Data Outlier Detection using the Chebyshev Theorem - Paper review and online adaptation

This is the first paper review, in a series of paper reviews and implementations I would like to do, on *online (or streaming) outlier detection algorithms*. I believe with the advent of the Internet of Things it will be an important subject to research and study with all the sensory data to be produced and consumed. All the knowledge from this series will be gathered in the awesome-streaming-outlier-detection repository.

In this first post in the series I am going to present the 2005 paper: Data Outlier Detection using the Chebyshev Theorem by Brett G. Amidan, Thomas A. Ferryman, and Scott K. Cooley.

The paper uses the Chebyshev inequality in order to calculate upper and lower outlier detection limits. These thresholds give a bound to the percentage of data that fall ouside *k* standard deviations from the mean, while on the same time, the calculations make no assumptions about the distribution of the data. This is important as often the distribution is not known and we don't want to make any assumption over it. The only assumptions the method makes is that the data are independent measurements and that only a small percentage of the outliers are contained in the data.
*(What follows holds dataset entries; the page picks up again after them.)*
(** ** What a reading call loads is what it needs *)

(** The selection does not depend on the decision's identity and time, on the
    snapshot's, or on the observations. *)
Lemma selected_view s lim sid taken src tgt pol obs did gen now :
  let snap := mkSnapshot (topology_gen s) sid (sorted_devices s) (sorted_links s) taken in
  rd_selected (decide_on_view (mkView snap (measurement_history s)) lim obs did gen now src tgt pol)
  = rd_selected (decide_on_view (view_of s) lim [] 0 0 default_timestamp src tgt pol).
Proof.
  intros snap. unfold decide_on_view. set (v := mkView snap (measurement_history s)).
  assert (find_device (view_topology v) = find_device (view_topology (view_of s))) as -> by done.
  assert (∀ a b, enumerate_paths_impl (view_topology v) a b lim =
    enumerate_paths_impl (view_topology (view_of s)) a b lim) as He by (intros; reflexivity).
  assert (∀ h ps, sieve v h ps = sieve (view_of s) h ps) as Hs by (intros; reflexivity).
  rewrite He, !Hs. by repeat case_match.
Qed.

Lemma unselected_obs view lim obs obs' did gen now src tgt pol :
  rd_selected (decide_on_view view lim obs did gen now src tgt pol) = None →
  decide_on_view view lim obs did gen now src tgt pol =
  decide_on_view view lim obs' did gen now src tgt pol.
Proof. unfold decide_on_view. by repeat case_match. Qed.

(** Once a call wants no further load, no further load matters. *)
Lemma answer_loads lim q seen more w :
  wants_load lim q seen = false → answer lim q (seen ++ more) w = answer lim q seen w.
Proof.
  destruct seen as [|s [|s' seen]]; [| |done].
  - destruct q; simpl; intros Hw; try done; unfold answer; rewrite !bind_eq.
    + apply negb_false_iff in Hw. unfold enumerate_paths. by rewrite Hw.
    + unfold is_route_executable. by rewrite Hw.
    + unfold revalidate_route, is_route_executable. by rewrite Hw.
  - destruct q; try done. simpl. unfold selects. intros Hw%bool_decide_eq_false.
    rewrite !bind_eq. unfold decide_route. rewrite !bind_eq. simpl. do 3 f_equal.
    apply unselected_obs. apply eq_None_not_Some. intros [i E]. apply Hw. exists i.
    etrans; [symmetry; apply (selected_view s lim)|exact E].
Qed.

(** ** Executable schedules *)
Section Schedules.
Context {P : Platform} (lim : Limits).

(** Thread [i] makes a call, or takes its next step. *)
Inductive Move := Start (i : nat) (c : Call) | Go (i : nat).

(** The next step of a thread, if it can take one now. *)
Definition advance_thread (i : nat) (t : Thread) (m : Machine) : option (option Event * Machine) :=
  let put t' := mkMachine (published m) (exclusive m) (sharers m) (<[i := t']> (threads m)) in
  match t with
  | Idle => None
  | Called op =>
      match refused_outright op with
      | Some res => Some (None, put (Answered (Done res)))
      | None =>
          if exclusive m || negb (bool_decide (sharers m = 0%nat)) then None
          else Some (None, mkMachine (published m) true 0 (<[i := Locked op]> (threads m)))
      end
  | Locked op => Some (None, put (Copied op (published m)))
  | Copied op copy =>
      let '((res, r'), _) := run_op op (mkRegistry copy lim) world0 in
      Some (None, put (Edited op copy (state_ r') res))
  | Edited op copy next res =>
      Some (None, mkMachine next (exclusive m) (sharers m) (<[i := Swapped res]> (threads m)))
  | Swapped res =>
      Some (None, mkMachine (published m) false (sharers m)
        (<[i := Answered (Done res)]> (threads m)))
  | Gathering q seen =>
      if wants_load lim q seen then
        if exclusive m then None
        else Some (None, mkMachine (published m) false (S (sharers m))
               (<[i := Sharing q seen]> (threads m)))
      else let '(a, _) := answer lim q seen world0 in Some (None, put (Answered a))
  | Sharing q seen => Some (None, put (Loaded q (seen ++ [published m])))
  | Loaded q seen =>
      match sharers m with
      | O => None
      | S n => Some (None, mkMachine (published m) (exclusive m) n
                 (<[i := Gathering q seen]> (threads m)))
      end
  | Answered a => Some (Some (Returned i a), put Idle)
  end.

Definition move (v : Move) (m : Machine) : option (option Event * Machine) :=
  match v with
  | Start i c =>
      match threads m !! i with
      | Some Idle => Some (Some (Invoked i c),
          mkMachine (published m) (exclusive m) (sharers m) (<[i := begin c]> (threads m)))
      | _ => None
      end
  | Go i => t ← threads m !! i; advance_thread i t m
  end.

Fixpoint drive (vs : list Move) (m : Machine) : option (list Event * Machine) :=
  match vs with
  | [] => Some ([], m)
  | v :: vs' =>
      '(e, m1) ← move v m; '(tr, m2) ← drive vs' m1; Some (option_list e ++ tr, m2)
  end.

Lemma move_step v m e m' : move v m = Some (e, m') → lock_step lim m e m'.
Proof.
  destruct m as [s x n ts]. destruct v as [i c|i]; simpl.
  - destruct (ts !! i) as [[]|] eqn:Hi; intros; simplify_eq. by apply ls_invoke.
  - destruct (ts !! i) as [t|] eqn:Hi; [|done]. simpl. unfold advance_thread.
    destruct t; simpl; intros Hm; repeat case_match; to_props; simplify_eq;
      econstructor; eauto.
Qed.

Lemma drive_run vs m tr m' : drive vs m = Some (tr, m') → run (lock_step lim) m tr m'.
Proof.
  revert m tr. induction vs as [|v vs IH]; intros m tr; simpl; [intros; simplify_eq; constructor|].
  destruct (move v m) as [[e m1]|] eqn:Hv; [|done]. simpl.
  destruct (drive vs m1) as [[tr1 m2]|] eqn:Hd; [|done]. simpl. intros [= <- <-].
  eapply run_step; [by eapply move_step|by apply IH].
Qed.
End Schedules.

(** C4.  [TopologyRegistry] is linearizable: whatever any number of threads do,
    at the level of locks, copies and swaps, the calls they make and the
    answers they get are those of a run in which every mutation is one atomic
    step, every load of a reading call is one atomic step, and both happen
    between the call and its return; and the published state is that run's
    registry.  (So no update is lost, and reasoning about the registry as a
    sequence of atomic calls is sound.) *)
Theorem registry_linearizable `{Platform} lim n tr m :
  run (lock_step lim) (lock_start lim n) tr m →
  ∃ a, run (atomic_step lim) (atomic_start lim n) tr a ∧
    at_registry a = mkRegistry (published m) lim.
Proof.
  intros Hr. destruct (lock_runs_atomic lim n tr m Hr) as (a & Ha & _ & ->).
  by eexists.
Qed.

(** C13.  The lock discipline, in every state concurrent callers can reach: at
    most one thread is in a mutation's critical section, and no other thread
    reads the pointer meanwhile; the copy it edits is the published state; the
    published state is well formed, and so is every state a reading call
    works on; and the states a call loads one after the other were published
    in that order. *)
Theorem registry_lock_invariant `{Platform} lim m :
  limits_ok lim → lock_reachable lim m →
  (∀ i j ti tj, threads m !! i = Some ti → threads m !! j = Some tj → excl ti = 1%nat →
     shares tj = 0%nat ∧ (excl tj = 1%nat → i = j)) ∧
  (∀ i op copy, threads m !! i = Some (Copied op copy) → copy = published m) ∧
  wf_state lim (published m) ∧
  (∀ i t, threads m !! i = Some t →
     Forall (wf_state lim) (loads t) ∧ StronglySorted (later lim) (loads t ++ [published m])).
Proof.
  intros Hlim Hr. pose proof (lock_reachable_ok lim m Hr) as Hok.
  destruct (lock_reachable_states lim m Hlim Hr) as [Hwf Hl].
  split_and!; [|by intros i op copy Hi%(lo_threads _ _ Hok)|done|].
  - intros i j ti tj Hi Hj He. assert (exclusive m = true) as Hx.
    { pose proof (lo_excl _ _ Hok) as Hs. destruct (exclusive m); [done|].
      by rewrite (sum_zero _ _ _ _ Hs Hi) in He. }
    split.
    + pose proof (lo_shares _ _ Hok) as Hs. rewrite (lo_apart _ _ Hok Hx) in Hs.
      by eapply sum_zero.
    + intros Hej. destruct (decide (i = j)) as [|Hne]; [done|].
      pose proof (sum_two excl _ i j ti tj Hne Hi Hj) as Hs.
      rewrite (lo_excl _ _ Hok), Hx in Hs. simpl in Hs. lia.
  - intros i t Hi. destruct (Hl i t Hi) as (Hw & Hs & Hf). split; [done|].
    apply StronglySorted_app_2; [|done|by repeat constructor].
    intros x1 x2 Hx1 ->%list_elem_of_singleton. by apply (proj1 (Forall_forall _ _) Hf).
Qed.

(** C12.  The registry's locking cannot deadlock, and every call returns: from
    any state concurrent callers can reach, if no further call is made, every
    schedule of the threads ends with the lock free and no call open. *)
Theorem registry_calls_return `{Platform} lim m :
  lock_reachable lim m → inevitable (serve lim) quiescent m.
Proof.
  intros Hr%lock_reachable_ok.
  apply (inevitable_measure _ (lock_ok lim) _ remaining_all).
  - intros x Hx. by apply lock_progress.
  - intros x y Hx Hs. split; [|by eapply serve_remaining]. destruct Hs as (e & Hs & _).
    by eapply lock_step_ok.
  - done.
Qed.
With an unknown distribution, the Chebysev inequality is:

$P(|X - \mu| \leq k \sigma) \geq (1 - \frac{1}{k^2})$ **(1)**

and indicates that if *k=2* at least *75%* of the data would fall within *2* standard deviations from the mean (lower bound). The equation above can also be changed as:

$P(|X - \mu| \geq k \sigma) \leq \frac{1}{k^2}$ **(2)**

to indicate that at most *25%* of the data is outside *2* standard deviations from the mean (upper bound).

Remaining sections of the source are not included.